A number of reports have reported using anti-CD20 antibodies (rituximab) in children with NS. From the literature, we might speculate that the effects of rituximab are better in SDNS and frequent-relapse NS than in SRNS6,17,22,27,30,35,39. In a systematic review that summarized 155 patients undergoing rituximab treatment for SRDS, 52 patients (33.6%) achieved remission13.

Currently, the most widely used agents for SRNS are calcineurin inhibitors; nearly 60%–70% of patients with SRNS have promising results with calcineurin inhibitor therapy; to date, no other alternative agents have shown superior efficacy13.

The use of rituximab in SRNS occurs under the following circumstances. First, rituximab could play a role in SRNS by maintaining remission and reducing the dose of steroids and other immunosuppressants and rituximab is an alternative treatment when patients experience serious adverse events with other immunosuppressants. Second, in some SRNS patients who are resistant to immunosuppressants, treatment with rituximab might yield encouraging results13.

However, it is challenging to treat patients with SRNS who resistant to rituximab. New anti-CD20 monoclonal antibodies have been utilized in clinics. Ofatumumab and obinutuzumab were both approved to treat chronic lymphocytic leukemia(CLL)40. Unlike chimeric rituximab, both of these monoclonal antibodies are humanized. The two drugs seem to offer more advantages over rituximab41,42. A study reported that ofatumumab showed promising results in managing refractory SRNS patients who are resistant to rituximab43. A recent study found that obinutuzumab was superior to rituximab when combined with chlorambucil in patients with CLL44. A phase II, multi-center clinical trial suggested that ofatumumab plus bendamustine was feasible and effective in relapsed/refractory CLL patients45. Another study also indicated that ofatumumab was safe, with modest activity in heavily pretreated, rituximab-refractory patients with follicular lymphoma46. Radford J and coworkers reported that obinutuzumab combined with chemotherapy demonstrated an encouraging response rate (93%–96%) in patients with relapsed/refractory follicular lymphoma47. However, few studies have explored the use of humanized anti-CD20 monoclonal antibodies in NS. Future studies could evaluate the effect of new human anti-CD20 monoclonal antibodies in treating NS.

This study has some limitations that should be mentioned.
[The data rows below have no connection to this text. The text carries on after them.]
(** ** Invoking the loaders *)

Section Loading.

Context {World Formatter : Type}.
Implicit Types (m : I18nManager World Formatter) (w : World).
Implicit Types (names : list string) (stack : list Translations).

Lemma invoke_loaders_Ok m w names ps :
  (invoke_loaders m w names).1 = Ok ps →
  Forall2 (source_returns m w) names ps
  ∧ (invoke_loaders m w names).2 = LoaderInvoked <$> names.
Proof.
  revert ps. induction names as [|name names IH]; intros ps; simpl.
  - intros [= <-]. split; [constructor | done].
  - destruct (loaders m !! name) as [loaderFactory|] eqn:Hreg; [| discriminate].
    destruct (loaderFactory (config m) w) as [reason|p] eqn:Hcall; [discriminate |].
    destruct (invoke_loaders m w names) as [[ps'|e] evs]; simpl; [| discriminate].
    intros [= <-]. destruct (IH ps' eq_refl) as [Hall Hevs]. simpl in Hevs.
    split; [| by rewrite Hevs].
    constructor; [| done]. by exists loaderFactory.
Qed.

Lemma invoke_loaders_Ok_intro m w names ps :
  Forall2 (source_returns m w) names ps →
  invoke_loaders m w names = (Ok ps, LoaderInvoked <$> names).
Proof.
  induction 1 as [|name p names ps (loaderFactory & Hreg & Hcall) _ IH]; simpl; [done |].
  by rewrite Hreg, Hcall, IH.
Qed.

(** [.map] throws at the first name that is not registered or whose call
    throws; the names before it were invoked, the names after it were not. *)
Lemma invoke_loaders_Err m w names e :
  (invoke_loaders m w names).1 = Err e →
  ∃ before name after ps,
    names = before ++ name :: after
    ∧ Forall2 (source_returns m w) before ps
    ∧ ((loaders m !! name = None ∧ e = InvalidLoader name
        ∧ (invoke_loaders m w names).2 = LoaderInvoked <$> before)
       ∨ (∃ loaderFactory reason,
            loaders m !! name = Some loaderFactory
            ∧ loaderFactory (config m) w = Throws reason
            ∧ e = LoaderFailure reason
            ∧ (invoke_loaders m w names).2 = LoaderInvoked <$> (before ++ [name]))).
Proof.
  induction names as [|name names IH]; simpl; [discriminate |].
  destruct (loaders m !! name) as [loaderFactory|] eqn:Hreg.
  - destruct (loaderFactory (config m) w) as [reason|p] eqn:Hcall.
    + intros [= <-]. exists [], name, names, []. split; [done |].
      split; [constructor |]. right. by exists loaderFactory, reason.
    + destruct (invoke_loaders m w names) as [[ps'|e'] evs]; simpl; [discriminate |].
      intros [= <-].
      destruct (IH eq_refl) as (before & bad & after & ps & -> & Hbefore & Hbad).
      exists (name :: before), bad, after, (p :: ps). split; [done |].
      split; [constructor; [by exists loaderFactory | done] |].
      simpl in Hbad.
      destruct Hbad as [(? & ? & ->)|(f & reason & ? & ? & ? & ->)]; [left | right]; eauto 10.
  - intros [= <-]. exists [], name, names, []. split; [done |].
    split; [constructor |]. by left.
Qed.

Lemma invoke_loaders_total m w names :
  (∃ ps, (invoke_loaders m w names).1 = Ok ps)
  ∨ (∃ e, (invoke_loaders m w names).1 = Err e).
Proof. destruct (invoke_loaders m w names).1; eauto. Qed.


(** [invoke_loaders] reads the registry at the listed names only. *)
Lemma invoke_loaders_registry m m' w names :
  config m' = config m →
  (∀ name, name ∈ names → loaders m' !! name = loaders m !! name) →
  invoke_loaders m' w names = invoke_loaders m w names.
Proof.
  intros Hcfg. induction names as [|name names IH]; intros Hreg; simpl; [done |].
  rewrite Hreg by left. rewrite Hcfg, IH; [done |].
  intros name' ?. apply Hreg. by right.
Qed.


Lemma reloadTranslations_Ok m w stack :
  Forall2 (source_result m w) (enabled_loaders (config m)) stack →
  reloadTranslations w m = (Ok (), reloaded m stack).
Proof.
  intros Hall. unfold reloadTranslations.
  rewrite (invoke_loaders_Ok_intro m w _ (Fulfilled <$> stack)).
  - rewrite (proj2 (Promise_all_Fulfilled _ stack) eq_refl).
    unfold initial_inferredLocales, defaultLocale. simpl.
    rewrite fold_merge_translations. done.
  - apply Forall2_fmap_r. eapply Forall2_impl; [| exact Hall]. done.
Qed.

Lemma reloadTranslations_Ok_inv m w :
  (reloadTranslations w m).1 = Ok () →
  ∃ stack, Forall2 (source_result m w) (enabled_loaders (config m)) stack
           ∧ reloadTranslations w m = (Ok (), reloaded m stack).
Proof.
  intros Hok.
  destruct (invoke_loaders_total m w (enabled_loaders (config m))) as [[ps Hps]|[e He]].
  - destruct (Promise_all ps) as [stack|t reason] eqn:Hall.
    + apply Promise_all_Fulfilled in Hall as ->.
      apply invoke_loaders_Ok in Hps as [Hps _].
      assert (Forall2 (source_result m w) (enabled_loaders (config m)) stack) as Hres.
      { rewrite Forall2_fmap_r in Hps. exact Hps. }
      exists stack. split; [exact Hres |]. by apply reloadTranslations_Ok.
    + unfold reloadTranslations in Hok.
      destruct (invoke_loaders m w (enabled_loaders (config m))) as [r evs].
      simpl in Hps. subst r. rewrite Hall in Hok. discriminate.
  - unfold reloadTranslations in Hok.
    destruct (invoke_loaders m w (enabled_loaders (config m))) as [r evs].
    simpl in He. subst r. discriminate.
Qed.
First, our study included three RCTs and two cohort observation studies. The clinical evidence was not sufficiently strong for an observation study. Second, our study included patients at different locations and with different basic characteristics, different pathological types and different follow-up times; all of these factors could explain some of the heterogeneity in some of our results. However, there was no significant publication bias, according to the statistical analysis. Third, only Sinha et al. evaluated renal function after 1 year of follow-up28; longer follow-up evaluations assessing renal function outcomes were not available among the selected studies. Fourth, due to limited information, the relapse rates were not evaluated in our study. Fifth, the cost of rituximab treatment is high24; therefore, not all the included studies evaluated the cost-effectiveness of rituximab in treating NS. It is essential to evaluate the cost-effectiveness of rituximab in treating NS. Sixth, the number of included cases was small. Future studies should address these issues.
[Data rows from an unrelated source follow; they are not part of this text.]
(** The three fields of a rewritten entry of table 7, and the bytes behind
    them. *)
Lemma rewritten7_fields k next entry entry_size :
  0 ≤ k → 0 ≤ kOffsetSize → 0 < entry_size → fits7 k entry_size →
  Z.of_nat (length entry) = entry_size →
  let pos := entry_pos k 7 entry in
  let sum := wrap64 (pos + entry_offset k 7 entry) in
  let new := rewritten7 k next entry in
  Util.SliceInt64FromBytes new 0 k
  = wrap64 (Util.SliceInt64FromBytes entry 0 k mod 2 ^ k)
  ∧ Util.SliceInt64FromBytes new k k
    = wrap64 (bitfield_index.rank next pos mod 2 ^ k)
  ∧ Util.SliceInt64FromBytes new (k + k) kOffsetSize
    = wrap64 ((bitfield_index.rank next sum - bitfield_index.rank next pos)
              mod 2 ^ kOffsetSize).
Proof.
  intros Hk Hko Hes Hfit Hlen pos sum new.
  set (f7 := Util.SliceInt64FromBytes entry 0 k).
  set (p := bitfield_index.rank next pos).
  set (o := bitfield_index.rank next sum - bitfield_index.rank next pos).
  set (b := new_entry7 k f7 p o).
  assert (new = Bits.ToBytes b ++ drop (length (Bits.ToBytes b)) entry) as Hnew
    by done.
  pose proof (new_entry7_wf k f7 p o Hk Hko) as Hwf. fold b in Hwf.
  pose proof (length_rewritten7 k next entry entry_size Hes Hfit Hlen) as Hl.
  fold new in Hl.
  destruct (BytesToInt_ToBytes_app b (drop (length (Bits.ToBytes b)) entry) Hwf)
    as (R & HE & HR & HS & _).
  rewrite <- Hnew in HE, HR, HS.
  assert (Bits.size b = k + k + kOffsetSize) as Hsz by (simpl; lia).
  assert (Bits.value b
          = ((f7 mod 2 ^ k) * 2 ^ k + p mod 2 ^ k) * 2 ^ kOffsetSize
            + o mod 2 ^ kOffsetSize) as Hval by (simpl; lia).
  destruct (fields3 (f7 mod 2 ^ k) (p mod 2 ^ k) (o mod 2 ^ kOffsetSize)
              k k kOffsetSize Hk Hk Hko)
    as (F1 & F2 & F3); [by apply mod_pow_range..|].
  rewrite <- Hval in F1, F2, F3.
  split; [|split].
  - rewrite (SliceInt64FromBytes_packed new (Bits.value b) (Bits.size b) R)
      by (done || lia).
    rewrite Hsz.
    replace (k + k + kOffsetSize - 0 - k) with (k + kOffsetSize) by lia.
    by rewrite F1.
  - rewrite (SliceInt64FromBytes_packed new (Bits.value b) (Bits.size b) R)
      by (done || lia).
    rewrite Hsz.
    replace (k + k + kOffsetSize - k - k) with kOffsetSize by lia.
    by rewrite F2.
  - rewrite (SliceInt64FromBytes_packed new (Bits.value b) (Bits.size b) R)
      by (done || lia).
    rewrite Hsz.
    replace (k + k + kOffsetSize - (k + k) - kOffsetSize) with 0 by lia.
    by rewrite Z.pow_0_r, Z.div_1_r, F3.
Qed.

Lemma SliceInt64FromBytes_bound bytes s n :
  0 ≤ n → 0 ≤ Util.SliceInt64FromBytes bytes s n < 2 ^ n.
Proof.
  intros Hn. unfold Util.SliceInt64FromBytes.
  pose proof (mod_pow_range
    (BytesToInt bytes / 2 ^ (8 * Z.of_nat (length bytes) - s - n)) n Hn).
  pose proof (wrap64_range
    ((BytesToInt bytes / 2 ^ (8 * Z.of_nat (length bytes) - s - n)) mod 2 ^ n)).
  pose proof (wrap64_le
    ((BytesToInt bytes / 2 ^ (8 * Z.of_nat (length bytes) - s - n)) mod 2 ^ n)).
  lia.
Qed.

Lemma wrap64_mod_small v n : 0 ≤ v < 2 ^ n → 0 ≤ v < 2 ^ 64 → wrap64 (v mod 2 ^ n) = v.
Proof. intros. rewrite Z.mod_small by done. by apply wrap64_small. Qed.

(** ** Properties of the phase *)

(** C7. The compacted position mapping is strictly order-preserving on
    retained positions: with [rank p] the count of [true] bits of the
    Liveness Set at indices below [p], two original positions [a < b] that
    are both retained have [rank a < rank b]. *)
Theorem C7_rank_order_preserving (bf : bitfield) (a b : Z) :
  0 ≤ a → a < b →
  bf !! Z.to_nat a = Some true → bf !! Z.to_nat b = Some true →
  bitfield_index.rank bf a < bitfield_index.rank bf b.
Proof.
  intros Ha Hab Hbita _.
  rewrite (rank_split bf a b) by lia.
  rewrite (drop_S _ _ _ Hbita).
  replace (Z.to_nat (b - a)) with (S (Z.to_nat (b - a - 1))) by lia.
  cbn [take popcount].
  pose proof (popcount_range
                (take (Z.to_nat (b - a - 1)) (drop (S (Z.to_nat a)) bf))).
  lia.
Qed.

Lemma backpropagate_table_inv fuel table_sizes k memory_size nb lnb
    table_index st st' :
  backpropagate_table fuel table_sizes k memory_size nb lnb table_index st
  = Done st' →
  ∃ prev_size table_size disk next,
    let entry_size := GetMaxEntrySize k table_index false in
    table_sizes !! Z.to_nat (table_index - 1) = Some prev_size
    ∧ table_sizes !! Z.to_nat table_index = Some table_size
    ∧ tmp_1_disks st !! Z.to_nat table_index = Some disk
    ∧ pass1_while fuel k table_index entry_size (current_bitfield st) disk
        table_size (read_buffer_size memory_size entry_size) 0 0
        (replicate (Z.to_nat prev_size) false) = Done next
    ∧ current_bitfield st' = next.
Proof.
  unfold backpropagate_table.
  intros (prev_size & [Ea1 Ea2]%vector_get_inv & E1)%obind_Done_inv.
  apply obind_Done_inv in E1 as (table_size & [Eb1 Eb2]%vector_get_inv & E2).
  destruct (_ <=? 0) eqn:E; [done|].
  apply obind_Done_inv in E2 as (disk & [Ec1 Ec2]%vector_get_inv & E3).
  apply obind_Done_inv in E3 as (next & Ed & E4).
  apply obind_Done_inv in E4 as (p2 & Ee & E5).
  exists prev_size, table_size, disk, next. cbn zeta.
  repeat split; try done.
  destruct (negb _).
  - apply obind_Done_inv in E5 as (d & _ & [= <-]). done.
  - by injection E5 as <-.
Qed.

(** C1. For a table index [i] in 2..7, the first scan of table [i] returns
    the next Liveness Set, in which entry [e] of table [i - 1] is marked
    exactly when some retained entry of table [i] (every entry for table 7,
    the entries whose bit is set in the current Liveness Set otherwise) has
    [pos = e] or [pos + offset = e].  The set is computed by that single
    scan, from the file as the iteration found it, and it is the set the
    iteration hands on. *)
Theorem C1_next_liveness_set (fuel : nat) table_sizes k memory_size nb lnb
    table_index st prev_size table_size disk :
  let entry_size := GetMaxEntrySize k table_index false in
  let cur := current_bitfield st in
  2 ≤ table_index ≤ 7 →
  table_sizes !! Z.to_nat (table_index - 1) = Some prev_size →
  table_sizes !! Z.to_nat table_index = Some table_size →
  tmp_1_disks st !! Z.to_nat table_index = Some disk →
  0 < entry_size → entry_size ≤ memory_size / 2 →
  0 ≤ table_size ≤ Z.of_nat fuel → 0 ≤ prev_size →
  table_size * entry_size ≤ Z.of_nat (length disk) →
  (table_index ≠ 7 → Z.of_nat (length cur) = table_size) →
  Forall (in_bounds k table_index entry_size disk prev_size)
    (kept table_index cur table_size) →
  ∃ next,
    pass1_while fuel k table_index entry_size cur disk table_size
      (read_buffer_size memory_size entry_size) 0 0
      (replicate (Z.to_nat prev_size) false) = Done next
    ∧ Z.of_nat (length next) = prev_size
    ∧ (∀ e, 0 ≤ e < prev_size →
         next !! Z.to_nat e = Some true ↔
         ∃ j, 0 ≤ j < table_size ∧ retained table_index cur j
              ∧ references k table_index entry_size disk j e)
    ∧ (∀ st',
         backpropagate_table fuel table_sizes k memory_size nb lnb
           table_index st = Done st' →
         current_bitfield st' = next).
Proof.
  intros entry_size cur Hti Hprev Hts Hdisk Hes Hmem Hfuel Hprev0 Hlen Hcur Hin.
  destruct (scan1_run k table_index entry_size cur disk table_size prev_size)
    as (next & Hscan & Hlnext & _ & Hiff); [lia|done..|].
  assert (pass1_while fuel k table_index entry_size cur disk table_size
            (read_buffer_size memory_size entry_size) 0 0
            (replicate (Z.to_nat prev_size) false) = Done next) as Hp1.
  { rewrite (pass1_while_scan _ _ _ _ _ _ _ _ 0);
      [by rewrite Z.sub_0_r|done| | |done|done|lia].
    - by apply read_buffer_size_ge.
    - by apply read_buffer_size_mod. }
  exists next. split; [done|]. split; [done|]. split.
  - intros e He. rewrite Hiff by lia. split.
    + intros (j & [Hj Hret]%elem_of_kept_from & Href). eauto.
    + intros (j & Hj & Hret & Href). exists j. split; [|done].
      apply elem_of_kept_from. split; [lia|done].
  - intros st' (p & t & d & next' & E1 & E2 & E3 & E4 & E5)%backpropagate_table_inv.
    cbn zeta in E4. fold entry_size cur in E4.
    rewrite Hprev in E1. rewrite Hts in E2. rewrite Hdisk in E3.
    injection E1 as <-. injection E2 as <-. injection E3 as <-.
    congruence.
Qed.

Lemma outcome_map_Done_inv {A B : Type} (f : A → B) (m : outcome A) (b : B) :
  outcome_map f m = Done b → ∃ a, m = Done a ∧ f a = b.
Proof. destruct m; simpl; intros [=]. eauto. Qed.

Lemma fields_no_wrap k table_index entry :
  0 ≤ k < 64 → 0 ≤ kOffsetSize < 64 →
  entry_pos k table_index entry + entry_offset k table_index entry < 2 ^ 64.
Proof.
  intros Hk Hko.
  assert (2 ^ k ≤ 2 ^ 63) by (apply Z.pow_le_mono_r; lia).
  assert (2 ^ kOffsetSize ≤ 2 ^ 63) by (apply Z.pow_le_mono_r; lia).
  unfold entry_pos, entry_offset.
  destruct (table_index =? 7);
    match goal with
    | |- Util.SliceInt64FromBytes ?e ?s1 ?n1
         + Util.SliceInt64FromBytes ?e ?s2 ?n2 < _ =>
        pose proof (SliceInt64FromBytes_bound e s1 n1 ltac:(lia));
        pose proof (SliceInt64FromBytes_bound e s2 n2 ltac:(lia))
    end; lia.
Qed.

Lemma kept_7 cur table_size : kept 7 cur table_size = seqZ 0 table_size.
Proof.
  unfold kept, kept_from. induction (seqZ 0 table_size) as [|j l IH]; [done|].
  rewrite filter_cons_True by (by left). by rewrite IH.
Qed.

(** The second scan of a valid table returns. *)
Lemma pass2_while_run (fuel : nat) k table_index entry_size cur next disk
    table_size rbs sm :
  0 < entry_size → entry_size ≤ rbs → rbs mod entry_size = 0 →
  0 ≤ table_size ≤ Z.of_nat fuel →
  table_size * entry_size ≤ Z.of_nat (length disk) →
  (table_index ≠ 7 → Z.of_nat (length cur) = table_size) →
  (table_index = 7 → fits7 k entry_size) →
  (table_index ≠ 7 → assertion_holds k entry_size) →
  (∀ j, j ∈ kept table_index cur table_size →
     marked k table_index entry_size disk next j) →
  ∃ p2,
    pass2_while fuel k table_index entry_size cur next table_size rbs 0 0
      (mkPass2 [] disk sm 0) = Done p2
    ∧ p2_write_counter p2
      = Z.of_nat (length (kept table_index cur table_size))
    ∧ (table_index ≠ 7 →
       p2_disk p2 = disk
       ∧ p2_sort_manager p2
         = with_cache sm
             (emitted k table_index entry_size disk next 0
                (kept table_index cur table_size)))
    ∧ (table_index = 7 →
       p2_sort_manager p2 = sm
       ∧ p2_disk p2
         = concat (rewritten7 k next
                     <$> disk_entries disk entry_size 0 table_size)
           ++ drop (Z.to_nat (table_size * entry_size)) disk).
Proof.
  intros Hes Hrbs Hmod Hfuel Hlen Hcur Hfit Hassert Hmarked.
  pose proof (pass2_while_scan k table_index entry_size cur next table_size
                rbs fuel 0 (mkPass2 [] disk sm 0) Hes Hrbs Hmod Hlen Hfit
                ltac:(done) ltac:(lia)) as Hsim.
  change (0 * entry_size) with 0 in Hsim. rewrite Z.sub_0_r in Hsim.
  destruct (decide (table_index = 7)) as [->|H7].
  - rewrite scan2_7 in Hsim;
      cbn [p2_disk p2_sort_manager p2_write_counter p2_buffer];
      [|done|by apply Hfit|done|lia|].
    2:{ intros j Hj. apply Hmarked. apply elem_of_kept_from.
        split; [lia|by left]. }
    apply outcome_map_Done_inv in Hsim as ([b d s w] & -> & [= -> -> ->]).
    eexists. split; [done|]. cbn [p2_disk p2_sort_manager p2_write_counter].
    split.
    + rewrite kept_7, length_seqZ. lia.
    + split; [done|]. intros _. split; [done|].
      rewrite Z2Nat.id by lia. by rewrite Z.add_0_l.
  - rewrite scan2_other in Hsim;
      cbn [p2_disk p2_sort_manager p2_write_counter p2_buffer];
      [|done|done|specialize (Hcur H7); lia|by apply Hassert|].
    2:{ intros j Hj Hret. apply Hmarked. apply elem_of_kept_from.
        split; [lia|done]. }
    rewrite Z2Nat.id in Hsim by lia.
    apply outcome_map_Done_inv in Hsim as ([b d s w] & -> & [= -> -> ->]).
    eexists. split; [done|]. cbn [p2_disk p2_sort_manager p2_write_counter].
    split; [by rewrite Z.add_0_l|]. split; [done|]. done.
Qed.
In conclusion, rituximab can be considered an effective and safe treatment option for SNNS and SDNS because it prolongs relapse-free survival, increases the complete remission rate and reduces proteinuria. However, the long-term effects and cost-effectiveness of rituximab treatment were not fully assessed. Additional studies with well-designed and longer follow-up periods are needed to address these issues.